Lo schermo diventò completamente nero e dall’apparecchio elettronico usciva solo il respiro regolare di qualcuno dall’altro lato di quella che, ipotizzò Molly, doveva essere una webcam. Un sottile fascio di luce proveniente da una torcia illuminò improvvisamente i lineamenti contratti di un viso frastornato e spaesato, un viso che la giovane donna riconobbe all’istante.
Il panico prese possesso del suo corpo e le gambe furono le prime a cedere sotto il peso del mondo che pareva crollarle addosso. Si accasciò a terra abbandonando la schiena contro una gamba del tavolo da autopsia, si porto la mano sulla bocca per soffocare i violenti singhiozzi.
Non è lui, cercò di convincersi inutilmente.

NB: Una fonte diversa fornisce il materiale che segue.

Lemma words_char sep cur c text : sep c = false -> words sep cur (c :: text) = words sep (cur ++ [c]) text.
Proof. intros Hc. unfold words. cbn [fields]. by rewrite Hc. Qed.

Lemma full_snoc l c : full (l ++ [c]) = true.
Proof. by destruct l. Qed.

Definition newlines (text : list Z) : list Z := filter (fun c => c = ch_nl) text.

Lemma words_at_most sep cur text : (length (words sep cur text) <= length text + (if full cur then 1 else 0))%nat.
Proof.
  revert cur. induction text as [|c text IH]; intros cur.
  - unfold words. cbn [fields]. rewrite filter_cons. by destruct (full cur).
  - destruct (sep c) eqn:E; [rewrite words_sep, length_app by done|rewrite words_char by done].
    + specialize (IH []). destruct (full cur); cbn in *; lia.
    + specialize (IH (cur ++ [c])). rewrite full_snoc in IH. cbn [length]. destruct (full cur); lia.
Qed.

Lemma newlines_at_most text : (length (newlines text) <= length text)%nat.
Proof. apply length_filter. Qed.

Non appena riuscì a recuperare quel minimo di lucidità che le consentisse di formulare frasi di senso compiuto, sfilò il suo smartphone dalla tasca del camice e fece scorrere le dita a ritmo frenetico sullo schermo fino ad arrivare alla lista delle chiamate rapide, selezionare il numero della prima persona che le era passata per la testa e premere l’icona raffigurante la cornetta verde.

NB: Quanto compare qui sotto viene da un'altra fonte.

(* ===== verification/Sh.v ===== *)
(** The shell's parser, [user/sh.c].

    The command line is the list of its characters before the NUL; a pointer
    into it is an index, and the parser's state [*ps] is one.  A token is the
    pair of its ends, as [argv] and [eargv] or [file] and [efile] record them.
    Parsed commands are trees; the [execcmd] that [parseexec] fills in while
    [parseredirs] has already wrapped it is the leaf of the tree, so the
    arguments are put there at the end ([set_argv]).  [panic] prints its
    message and exits.  The parsing functions call each other, so they take
    fuel; [parse_fuel] is enough for every line. *)

From S2P Require Import Prelude Ulib.

Definition MAXARGS : nat := 10.

(** What the characters are. *)
Definition whitespace : list Z := [32; 9; 13; 10; 11].
Definition symbols : list Z := [60; 124; 62; 38; 59; 40; 41].
Definition c_lt : Z := 60.
Definition c_gt : Z := 62.
Definition c_bar : Z := 124.
Definition c_amp : Z := 38.
Definition c_semi : Z := 59.
Definition c_open : Z := 40.
Definition c_close : Z := 41.
Definition c_plus : Z := 43.
Definition c_a : Z := 97.
Definition c_space : Z := 32.

Definition has (s : list Z) (c : Z) : bool := bool_decide (is_Some (strchr s c)).
Definition is_ws (c : Z) : bool := has whitespace c.
Definition is_word (c : Z) : bool := negb (has whitespace c) && negb (has symbols c).

(** The open modes of [kernel/fcntl.h]. *)
Definition O_RDONLY : Z := 0x000.
Definition O_WRONLY : Z := 0x001.
Definition O_CREATE : Z := 0x200.
Definition O_TRUNC : Z := 0x400.

(** Commands over tokens of type [T]. *)
Inductive cmd (T : Type) : Type :=
  | EXEC (argv : list T)
  | REDIR (c : cmd T) (file : T) (mode fd : Z)
  | PIPE (left right : cmd T)
  | LIST (left right : cmd T)
  | BACK (c : cmd T).
Arguments EXEC {T} argv.
Arguments REDIR {T} c file mode fd.
Arguments PIPE {T} left right.
Arguments LIST {T} left right.
Arguments BACK {T} c.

«Pronto?» rispose la voce maschile dall’altra parte del telefono.
«Greg! Greg è successa una cosa terribile!» cercò di spiegare nonostante l’iperventilazione.
«Santo cielo Molly, calmati, spiegami bene cosa sta succedendo.» dall’altro capo del telefono,
Lestrade era ancora avvolto nel suo morbido accappatoio bianco, ansioso, fino ad un momento prima, di poter schiacciare un pisolino.

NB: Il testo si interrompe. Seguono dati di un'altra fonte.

(* ===== verification/ShRun.v ===== *)
(** Running a parsed command, [runcmd] of [user/sh.c]: the programs it starts
    and the descriptors they start with.

    A descriptor table is what [fork] copies and [close], [dup], [open] and
    [pipe] change, taking the lowest free descriptor as [fdalloc] of
    [kernel/sysfile.c] does.  A run gives the programs reached by [exec], each
    with its arguments and its table, in the order of the source; pipes are
    numbered as they are made.  [fork] and [exec] succeed here; which files can
    be opened is an argument, and a table without room makes [pipe] fail. *)

From S2P Require Import Prelude Ulib Sh.

(** What a descriptor stands for. *)
Inductive object : Type :=
  | Inherited (n : nat)
  | Opened (file : list Z) (mode : Z)
  | PipeRead (n : nat)
  | PipeWrite (n : nat).

Definition fdtable : Type := list (option object).
Definition NOFILE : nat := 16.

(** The lowest free descriptor. *)
Fixpoint lowest (t : fdtable) : option nat :=
  match t with
  | None :: _ => Some O
  | Some _ :: t' => S <$> lowest t'
  | [] => None
  end.

Definition close (fd : nat) (t : fdtable) : fdtable := <[fd := None]> t.

Definition fd_alloc (o : object) (t : fdtable) : option (nat * fdtable) :=
  fd ← lowest t; Some (fd, <[fd := Some o]> t).

(** [dup(fd)], whose result the source ignores. *)
Definition dup (fd : nat) (t : fdtable) : fdtable :=
  match t !! fd with
  | Some (Some o) => match fd_alloc o t with Some (_, t') => t' | None => t end
  | _ => t
  end.

Definition pipe (n : nat) (t : fdtable) : option (nat * nat * fdtable) :=
  '(p0, t) ← fd_alloc (PipeRead n) t;
  '(p1, t) ← fd_alloc (PipeWrite n) t;
  Some (p0, p1, t).

Section run.
Context (can_open : list Z -> Z -> bool).

(** The programs started, and the number of the next pipe. *)
Fixpoint runcmd (c : cmd (list Z)) (t : fdtable) (n : nat) : list (list (list Z) * fdtable) * nat :=
  match c with
  | EXEC argv => match argv with [] => ([], n) | _ => ([(argv, t)], n) end
  | REDIR c file mode fd =>
      let t := close (Z.to_nat fd) t in
      if can_open file mode then
        match fd_alloc (Opened file mode) t with
        | Some (_, t) => runcmd c t n
        | None => ([], n)
        end
      else ([], n)
  | LIST l r =>
      let '(a, n) := runcmd l t n in
      let '(b, n) := runcmd r t n in
      (a ++ b, n)
  | PIPE l r =>
      match pipe n t with
      | None => ([], S n)
      | Some (p0, p1, t) =>
          let '(a, n') := runcmd l (close p1 (close p0 (dup p1 (close 1 t)))) (S n) in
          let '(b, n') := runcmd r (close p1 (close p0 (dup p0 (close 0 t)))) n' in
          (a ++ b, n')
      end
  | BACK c => runcmd c t n
  end.

(** What the command means: each program's standard input, output and error. *)
Fixpoint wiring (c : cmd (list Z)) (io : object * object * object) (n : nat) :
    list (list (list Z) * (object * object * object)) * nat :=
  let '(i, o, e) := io in
  match c with
  | EXEC argv => match argv with [] => ([], n) | _ => ([(argv, io)], n) end
  | REDIR c file mode fd =>
      if can_open file mode then
        wiring c (if fd =? 0 then (Opened file mode, o, e) else (i, Opened file mode, e)) n
      else ([], n)
  | LIST l r =>
      let '(a, n) := wiring l io n in
      let '(b, n) := wiring r io n in
      (a ++ b, n)
  | PIPE l r =>
      let '(a, n') := wiring l (i, PipeWrite n, e) (S n) in
      let '(b, n') := wiring r (PipeRead n, o, e) n' in
      (a ++ b, n')
  | BACK c => wiring c io n
  end.

(** The table with just these three open. *)
Definition standard (io : object * object * object) : fdtable :=
  let '(i, o, e) := io in [Some i; Some o; Some e] ++ replicate 13 None.

(** The redirections the parser makes. *)
Fixpoint parsed_redirs (c : cmd (list Z)) : Prop :=
  match c with
  | EXEC _ => True
  | REDIR c _ _ fd => (fd = 0 \/ fd = 1) /\ parsed_redirs c
  | PIPE l r | LIST l r => parsed_redirs l /\ parsed_redirs r
  | BACK c => parsed_redirs c
  end.

Lemma runcmd_ok c io n :
  parsed_redirs c ->
  runcmd c (standard io) n = (prod_map id standard <$> (wiring c io n).1, (wiring c io n).2).
Proof.
  revert io n. induction c as [argv|c IH f mode fd|l IHl r IHr|l IHl r IHr|c IH]; intros [[i o] e] n Hc; cbn [runcmd wiring].
  - by destruct argv.
  - destruct (can_open f mode); [|done]. destruct Hc as [[->| ->] Hc].
    + exact (IH (Opened f mode, o, e) n Hc).
    + exact (IH (i, Opened f mode, e) n Hc).
  - destruct Hc as [Hl Hr].
    change (pipe n (standard (i, o, e))) with
      (Some (3%nat, 4%nat, [Some i; Some o; Some e; Some (PipeRead n); Some (PipeWrite n)] ++ replicate 11 None)).
    cbv beta iota.
    change (close 4 (close 3 (dup 4 (close 1 ([Some i; Some o; Some e; Some (PipeRead n); Some (PipeWrite n)] ++ replicate 11 None)))))
      with (standard (i, PipeWrite n, e)).
    change (close 4 (close 3 (dup 3 (close 0 ([Some i; Some o; Some e; Some (PipeRead n); Some (PipeWrite n)] ++ replicate 11 None)))))
      with (standard (PipeRead n, o, e)).
    rewrite (IHl (i, PipeWrite n, e) (S n) Hl). destruct (wiring l _ _) as [a n1]. cbn [fst snd].
    rewrite (IHr (PipeRead n, o, e) n1 Hr). destruct (wiring r _ _) as [b n2]. cbn [fst snd]. by rewrite fmap_app.
  - destruct Hc as [Hl Hr]. rewrite (IHl (i, o, e) n Hl). destruct (wiring l _ _) as [a n1]. cbn [fst snd].
    rewrite (IHr (i, o, e) n1 Hr). destruct (wiring r _ _) as [b n2]. cbn [fst snd]. by rewrite fmap_app.
  - exact (IH (i, o, e) n Hc).
Qed.

(** C38: the descriptor juggling of [runcmd] wires commands up as they are
    written: every program of a pipeline, list or redirection starts with the
    standard descriptors the command gives it and no other descriptor open, so
    no pipe end is left behind. *)
Theorem runcmd_wiring c io :
  parsed_redirs c ->
  runcmd c (standard io) 0 = (prod_map id standard <$> (wiring c io 0).1, (wiring c io 0).2).
Proof. apply runcmd_ok. Qed.
End run.

(** [(ls f | wc >out) &]: two programs, joined by pipe 0. *)
Lemma runcmd_wiring_witness :
  runcmd (fun _ _ => true) example_cmd (standard (Inherited 0, Inherited 1, Inherited 2)) 0 =
  ([([[108; 115]; [102]], standard (Inherited 0, PipeWrite 0, Inherited 2));
    ([[119; 99]], standard (PipeRead 0, Opened [111; 117; 116] (Z.lor (Z.lor O_WRONLY O_CREATE) O_TRUNC), Inherited 2))], 1%nat).
Proof.
  apply (runcmd_wiring (fun _ _ => true) example_cmd (Inherited 0, Inherited 1, Inherited 2)). simpl. auto.
Defined.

«Ho ricevuto…» l’ennesimo singhiozzo troncò la sua frase sul nascere, prese allora un profondo respiro cercando di calmare gli spasmi che le attraversavano il petto. «Ho ricevuto una busta oggi in obitorio, non so chi l’abbia mandata ma… c’era dentro un tablet e… oddio Greg!» la sua frase venne di nuovo soffocata dai singhiozzi.
«Una busta anonima hai detto?» il detective lanciò un occhiata al tavolo della cucina, dove una ventina di minuti prima anche lui aveva appoggiato una busta senza mittente.
«Sì. Greg, io… io credo che abbiano rapito Sherlock e John.» riuscì a dire Molly Hooper nonostante il nodo che aveva alla gola le rendesse difficoltoso persino respirare.
«Molly mi stai spaventando, seriamente.» disse Lestrade scattando in piedi.
La giovane patologa spiegò a Lestrade l’immagine di Sherlock che si metteva a sedere, totalmente spaesato, mentre la flebile luce di una torcia illuminava lui e una figura umana ancora sdraiata per terra: il corpo di John.
«Oh Greg, e se John fosse morto?!» si disperò Molly ormai in preda ad una crisi nervosa.
«Non essere sciocca Molly, loro sono loro. Non devono, non possono non essere vivi entrambi. È semplicemente fuori discussione.» sentenziò l’uomo.
«Dobbiamo fare qualcosa Greg. Dobbiamo avvertire Mycroft.» strinse convulsamente il telefono, se non fosse stata così minuta, probabilmente avrebbe polverizzato lo schermo.
«Credo che non sia necessario.» rispose Lestrade dopo qualche attimo di silenzio.
«Ma cosa dici?! Perché non dovremmo avvertire il fratello di Sherlock.»
«Perché è appena entrato nella mia stanza, forzando la serratura. Penso che anche lui abbia ricevuto la nostra stessa busta.» annunciò.